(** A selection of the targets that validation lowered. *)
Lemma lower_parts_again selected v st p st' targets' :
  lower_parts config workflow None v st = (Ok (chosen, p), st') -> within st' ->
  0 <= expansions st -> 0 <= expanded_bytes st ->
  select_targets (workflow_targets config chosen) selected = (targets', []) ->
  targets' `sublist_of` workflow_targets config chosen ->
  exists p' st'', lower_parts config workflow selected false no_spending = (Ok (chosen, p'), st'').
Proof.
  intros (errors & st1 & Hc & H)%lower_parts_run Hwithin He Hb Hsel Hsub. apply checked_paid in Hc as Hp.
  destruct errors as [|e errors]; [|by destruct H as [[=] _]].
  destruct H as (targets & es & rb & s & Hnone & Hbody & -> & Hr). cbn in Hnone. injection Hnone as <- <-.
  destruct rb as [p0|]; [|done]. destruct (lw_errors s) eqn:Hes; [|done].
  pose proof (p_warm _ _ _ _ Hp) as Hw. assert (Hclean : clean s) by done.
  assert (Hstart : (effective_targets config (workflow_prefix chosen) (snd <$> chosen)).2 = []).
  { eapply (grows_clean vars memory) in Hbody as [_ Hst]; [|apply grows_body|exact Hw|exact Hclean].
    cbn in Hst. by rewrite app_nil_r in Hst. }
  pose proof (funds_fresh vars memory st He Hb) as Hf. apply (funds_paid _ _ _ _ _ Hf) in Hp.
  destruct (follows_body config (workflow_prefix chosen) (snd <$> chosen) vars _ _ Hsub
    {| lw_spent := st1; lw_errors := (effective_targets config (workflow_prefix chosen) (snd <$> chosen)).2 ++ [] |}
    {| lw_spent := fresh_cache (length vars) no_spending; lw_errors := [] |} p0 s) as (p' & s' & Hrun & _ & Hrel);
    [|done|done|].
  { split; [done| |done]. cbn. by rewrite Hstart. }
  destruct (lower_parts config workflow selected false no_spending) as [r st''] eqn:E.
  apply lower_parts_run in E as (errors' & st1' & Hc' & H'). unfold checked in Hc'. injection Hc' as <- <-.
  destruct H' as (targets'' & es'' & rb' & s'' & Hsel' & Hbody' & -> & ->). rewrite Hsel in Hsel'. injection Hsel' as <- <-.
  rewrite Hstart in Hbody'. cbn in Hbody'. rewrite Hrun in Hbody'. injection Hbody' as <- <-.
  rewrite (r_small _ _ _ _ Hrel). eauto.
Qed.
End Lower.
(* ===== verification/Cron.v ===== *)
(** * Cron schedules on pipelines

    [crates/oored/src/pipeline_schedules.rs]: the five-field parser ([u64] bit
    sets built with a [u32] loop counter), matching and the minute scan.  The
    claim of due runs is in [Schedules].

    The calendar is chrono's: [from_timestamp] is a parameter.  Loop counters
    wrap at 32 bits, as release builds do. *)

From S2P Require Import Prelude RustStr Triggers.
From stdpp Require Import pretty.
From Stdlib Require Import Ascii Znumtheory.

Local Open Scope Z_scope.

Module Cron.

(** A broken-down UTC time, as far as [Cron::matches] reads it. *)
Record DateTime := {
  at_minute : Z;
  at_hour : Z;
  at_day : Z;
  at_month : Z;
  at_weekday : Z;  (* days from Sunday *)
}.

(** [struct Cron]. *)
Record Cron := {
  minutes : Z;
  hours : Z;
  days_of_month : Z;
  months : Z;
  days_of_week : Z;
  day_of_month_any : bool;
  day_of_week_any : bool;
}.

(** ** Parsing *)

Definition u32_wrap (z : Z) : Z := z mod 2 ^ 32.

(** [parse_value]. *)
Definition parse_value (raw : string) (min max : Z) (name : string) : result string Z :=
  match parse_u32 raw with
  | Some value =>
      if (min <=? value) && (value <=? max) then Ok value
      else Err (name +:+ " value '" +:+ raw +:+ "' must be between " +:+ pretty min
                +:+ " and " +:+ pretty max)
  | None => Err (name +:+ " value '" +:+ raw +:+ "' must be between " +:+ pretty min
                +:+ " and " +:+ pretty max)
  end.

* [TASK DETAILS] Lines containing the word "vars" are to be located in the entries and copied.

* [ANSWER TO THIS TASK]
  { eapply (grows_clean vars memory) in Hbody as [_ Hst]; [|apply grows_body|exact Hw|exact Hclean].
  pose proof (funds_fresh vars memory st He Hb) as Hf. apply (funds_paid _ _ _ _ _ Hf) in Hp.
  destruct (follows_body config (workflow_prefix chosen) (snd <$> chosen) vars _ _ Hsub
    {| lw_spent := fresh_cache (length vars) no_spending; lw_errors := [] |} p0 s) as (p' & s' & Hrun & _ & Hrel);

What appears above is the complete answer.